(** ** The class *)

Record MinMax := { vmin_ : list Z; vmax_ : list Z; min_s : Z; max_s : Z }.

Section class.
Variable t : int_type.

(** Lanes of a 128-bit vector. *)
Definition lane_count : Z := 128 / width t.
Definition vdup (x : Z) : list Z := replicate (Z.to_nat lane_count) x.

Definition make : MinMax :=
  {| vmin_ := vdup (int_max t); vmax_ := vdup (int_min t); min_s := int_max t; max_s := int_min t |}.

Definition vector_path (src : list Z) (m : MinMax) : MinMax :=
  {| vmin_ := zip_with Z.min (vmin_ m) src; vmax_ := zip_with Z.max (vmax_ m) src;
     min_s := min_s m; max_s := max_s m |}.

Definition scalar_path (src : Z) (m : MinMax) : MinMax :=
  {| vmin_ := vmin_ m; vmax_ := vmax_ m;
     min_s := Z.min (min_s m) src; max_s := Z.max (max_s m) src |}.

Definition get_min (m : MinMax) : Z := Z.min (min_s m) (vreduce Z.min (vmin_ m)).
Definition get_max (m : MinMax) : Z := Z.max (max_s m) (vreduce Z.max (vmax_ m)).

(** [MinMax] is not a block operation: the last two fields are not used. *)
Definition operation : Operation MinMax :=
  {| num_lanes := lane_count; Operations.vector_path := vector_path;
     Operations.scalar_path := scalar_path;
     Operations.max_vectors_per_block := 0; Operations.on_block_finished := fun _ m => m |}.

(** [apply_operation_by_rows]. *)
Definition apply_operation_by_rows (load : Z -> Z) (rect : Rectangle) (rows : Rows) (s : MinMax)
    : MinMax :=
  zip_rows (fun length cols s =>
    match cols with
    | [c] => process_row operation load (sizeof_ rows) length c s
    | _ => s
    end) rect [rows] s.

Definition type_rows (src src_stride : Z) : Rows :=
  {| ptr_ := src; stride_ := src_stride; channels_ := 1; sizeof_ := width t / 8 |}.

(** [min_max]: the error, and the values when they are written. *)
Definition min_max (load : Z -> Z) (src src_stride width height : Z) (p_min p_max : bool)
    : kleidicv_error_t * (option Z * option Z) :=
  match check_pointer_and_stride (Utils.width t / 8) src src_stride height
      ?> check_image_size width height with
  | KLEIDICV_OK =>
      if (width =? 0) || (height =? 0) then (KLEIDICV_ERROR_RANGE, (None, None))
      else
        let m := apply_operation_by_rows load {| width_ := width; height_ := height |}
                   (type_rows src src_stride) make in
        (KLEIDICV_OK, (if p_min then Some (get_min m) else None,
                       if p_max then Some (get_max m) else None))
  | err => (err, (None, None))
  end.
End class.

(** ** One of the two results

    [cells] are the lanes and the scalar; each holds the initial value or an
    element, and each element is covered by a cell that is at least as good. *)
Section cells.
Variables (x key : Z -> Z) (pick : Z -> Z -> Z) (initial : Z).
Hypothesis pick_key : forall a b, pick a b = if key b <? key a then b else a.

Definition cell_ok (n c : Z) : Prop := c = initial \/ exists i, 0 <= i < n /\ c = x i.

Definition cells_inv (n : Z) (lanes : list Z) (scalar : Z) : Prop :=
  Forall (cell_ok n) lanes /\ cell_ok n scalar /\
  forall i, 0 <= i < n -> key scalar <= key (x i) \/ Exists (fun c => key c <= key (x i)) lanes.

Lemma cell_ok_mono n n' c : n <= n' -> cell_ok n c -> cell_ok n' c.
Proof. intros Hle [->|(i & Hi & ->)]; [by left|right; exists i; split; [lia|done]]. Qed.

Lemma pick_ok n a b : cell_ok n a -> cell_ok n b -> cell_ok n (pick a b).
Proof. intros. rewrite pick_key. by destruct (_ <? _). Qed.

Lemma pick_le a b : key (pick a b) <= key a /\ key (pick a b) <= key b.
Proof. rewrite pick_key. destruct (Z.ltb_spec (key b) (key a)); lia. Qed.

Lemma cells_make k : cells_inv 0 (replicate k initial) initial.
Proof. split_and!; [apply Forall_replicate; by left|by left|intros; lia]. Qed.

Lemma cells_scalar n lanes scalar :
  0 <= n -> cells_inv n lanes scalar -> cells_inv (n + 1) lanes (pick scalar (x n)).
Proof.
  intros Hn (Hl & Hs & Hc). split_and!.
  - eapply Forall_impl; [exact Hl|]. intros c. apply cell_ok_mono. lia.
  - apply pick_ok; [by apply (cell_ok_mono n); [lia|]|]. right. exists n. split; [lia|done].
  - intros i Hi. pose proof (pick_le scalar (x n)). destruct (Z.eq_dec i n) as [->|]; [left; lia|].
    destruct (Hc i ltac:(lia)); [left; lia|by right].
Qed.

Lemma zip_pick_ok n lanes src :
  Forall (cell_ok n) lanes -> Forall (cell_ok n) src -> Forall (cell_ok n) (zip_with pick lanes src).
Proof.
  intros Hl. revert src. induction Hl as [|a lanes Ha _ IH]; intros src Hs; [constructor|].
  destruct Hs as [|b src Hb Hs]; [constructor|]. constructor; [by apply pick_ok|by apply IH].
Qed.

Lemma zip_pick_covers z lanes src :
  length lanes = length src ->
  Exists (fun c => key c <= z) lanes \/ Exists (fun c => key c <= z) src ->
  Exists (fun c => key c <= z) (zip_with pick lanes src).
Proof.
  revert src. induction lanes as [|a lanes IH]; intros [|b src] Hlen Hex; try done.
  - destruct Hex as [H|H]; by apply Exists_nil in H.
  - pose proof (pick_le a b). simpl. rewrite !Exists_cons in Hex. apply Exists_cons.
    destruct Hex as [[?|?]|[?|?]]; [left; lia|right; apply IH; auto|left; lia|right; apply IH; auto].
Qed.

Lemma cells_vector n lanes scalar k (Hk : 0 <= k) :
  0 <= n -> length lanes = Z.to_nat k -> cells_inv n lanes scalar ->
  cells_inv (n + k) (zip_with pick lanes (map (fun i => x (n + i)) (seqZ 0 k))) scalar.
Proof.
  intros Hn Hlen (Hl & Hs & Hc). split_and!.
  - apply zip_pick_ok.
    + eapply Forall_impl; [exact Hl|]. intros c. apply cell_ok_mono. lia.
    + apply Forall_fmap, Forall_forall. intros i Hi%elem_of_seqZ. right. exists (n + i). split; [lia|done].
  - apply (cell_ok_mono n); [lia|done].
  - intros i Hi. destruct (Z.lt_ge_cases i n) as [Hlt|Hge].
    + destruct (Hc i ltac:(lia)) as [?|Hex]; [by left|right].
      apply zip_pick_covers; [by rewrite Hlen, length_map, length_seqZ|by left].
    + right. apply zip_pick_covers; [by rewrite Hlen, length_map, length_seqZ|right].
      apply Exists_fmap, Exists_exists. exists (i - n). split; [apply elem_of_seqZ; lia|].
      cbn. replace (n + (i - n)) with i by lia. lia.
Qed.

(** The reduction of the cells is the best element. *)
Lemma cells_result n lanes scalar :
  0 < n -> (0 < length lanes)%nat -> (forall i, key (x i) <= key initial) ->
  (forall a b, key a = key b -> a = b) ->
  cells_inv n lanes scalar ->
  let r := pick scalar (vreduce pick lanes) in
  (forall i, 0 <= i < n -> key r <= key (x i)) /\ exists i, 0 <= i < n /\ r = x i.
Proof.
  intros Hn Hlen Hini Hinj (Hl & Hs & Hc) r.
  destruct (vreduce_best key pick lanes pick_key Hlen) as [(l & Hll & Heq) Hall].
  pose proof (pick_le scalar (vreduce pick lanes)) as Hr. fold r in Hr.
  assert (forall i, 0 <= i < n -> key r <= key (x i)) as Hle.
  { intros i Hi. destruct (Hc i Hi) as [?|Hex]; [lia|].
    apply Exists_exists in Hex as (c & Hin & Hcx). apply list_elem_of_lookup in Hin as [l' Hl'].
    pose proof (Hall l' ltac:(by eapply lookup_lt_Some)) as Hb.
    rewrite (list_lookup_total_correct _ _ _ Hl') in Hb. lia. }
  split; [done|]. assert (cell_ok n r) as [Hr0|Hr0]; [|exists 0|done].
  - apply pick_ok; [done|]. rewrite Heq.
    eapply (Forall_lookup_1 (cell_ok n) lanes l); [done|]. by apply list_lookup_lookup_total_lt.
  - split; [lia|]. apply Hinj. pose proof (Hle 0 ltac:(lia)). pose proof (Hini 0). rewrite Hr0 in *. lia.
Qed.
End cells.

(** ** The class on an image *)

Section image.
Variables (t : int_type) (x : Z -> Z).
Hypothesis t_width : width t = 8 \/ width t = 16 \/ width t = 32 \/ width t = 64.

Lemma lane_count_pos : 1 <= lane_count t <= 16.
Proof. unfold lane_count. destruct t_width as [H|[H|[H|H]]]; rewrite H; vm_compute; intuition congruence. Qed.

Definition inv (n : Z) (m : MinMax) : Prop :=
  length (vmin_ m) = Z.to_nat (lane_count t) /\ length (vmax_ m) = Z.to_nat (lane_count t) /\
  cells_inv x id (int_max t) n (vmin_ m) (min_s m) /\
  cells_inv x Z.opp (int_min t) n (vmax_ m) (max_s m).

Lemma min_key a b : Z.min a b = if id b <? id a then b else a.
Proof. unfold id. case_cmp; lia. Qed.

Lemma max_key a b : Z.max a b = if - b <? - a then b else a.
Proof. case_cmp; lia. Qed.

Lemma inv_make : inv 0 (make t).
Proof. split_and!; [apply length_replicate|apply length_replicate|apply cells_make|apply cells_make]. Qed.

Lemma scalar_path_inv n m : 0 <= n -> inv n m -> inv (n + 1) (scalar_path (x n) m).
Proof.
  intros Hn (H1 & H2 & H3 & H4). split_and!; [done|done| |]; cbn [vmin_ vmax_ min_s max_s scalar_path].
  - apply cells_scalar; [apply min_key|done..].
  - apply cells_scalar; [apply max_key|done..].
Qed.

_What to do_
Copy out the entries exactly. Begin at the first line and end with the line that has "Operations.scalar_path := scalar_path;".

_Exercise result_
(** ** The class *)

Record MinMax := { vmin_ : list Z; vmax_ : list Z; min_s : Z; max_s : Z }.

Section class.
Variable t : int_type.

(** Lanes of a 128-bit vector. *)
Definition lane_count : Z := 128 / width t.
Definition vdup (x : Z) : list Z := replicate (Z.to_nat lane_count) x.

Definition make : MinMax :=
  {| vmin_ := vdup (int_max t); vmax_ := vdup (int_min t); min_s := int_max t; max_s := int_min t |}.

Definition vector_path (src : list Z) (m : MinMax) : MinMax :=
  {| vmin_ := zip_with Z.min (vmin_ m) src; vmax_ := zip_with Z.max (vmax_ m) src;
     min_s := min_s m; max_s := max_s m |}.

Definition scalar_path (src : Z) (m : MinMax) : MinMax :=
  {| vmin_ := vmin_ m; vmax_ := vmax_ m;
     min_s := Z.min (min_s m) src; max_s := Z.max (max_s m) src |}.

Definition get_min (m : MinMax) : Z := Z.min (min_s m) (vreduce Z.min (vmin_ m)).
Definition get_max (m : MinMax) : Z := Z.max (max_s m) (vreduce Z.max (vmax_ m)).

(** [MinMax] is not a block operation: the last two fields are not used. *)
Definition operation : Operation MinMax :=
  {| num_lanes := lane_count; Operations.vector_path := vector_path;
     Operations.scalar_path := scalar_path;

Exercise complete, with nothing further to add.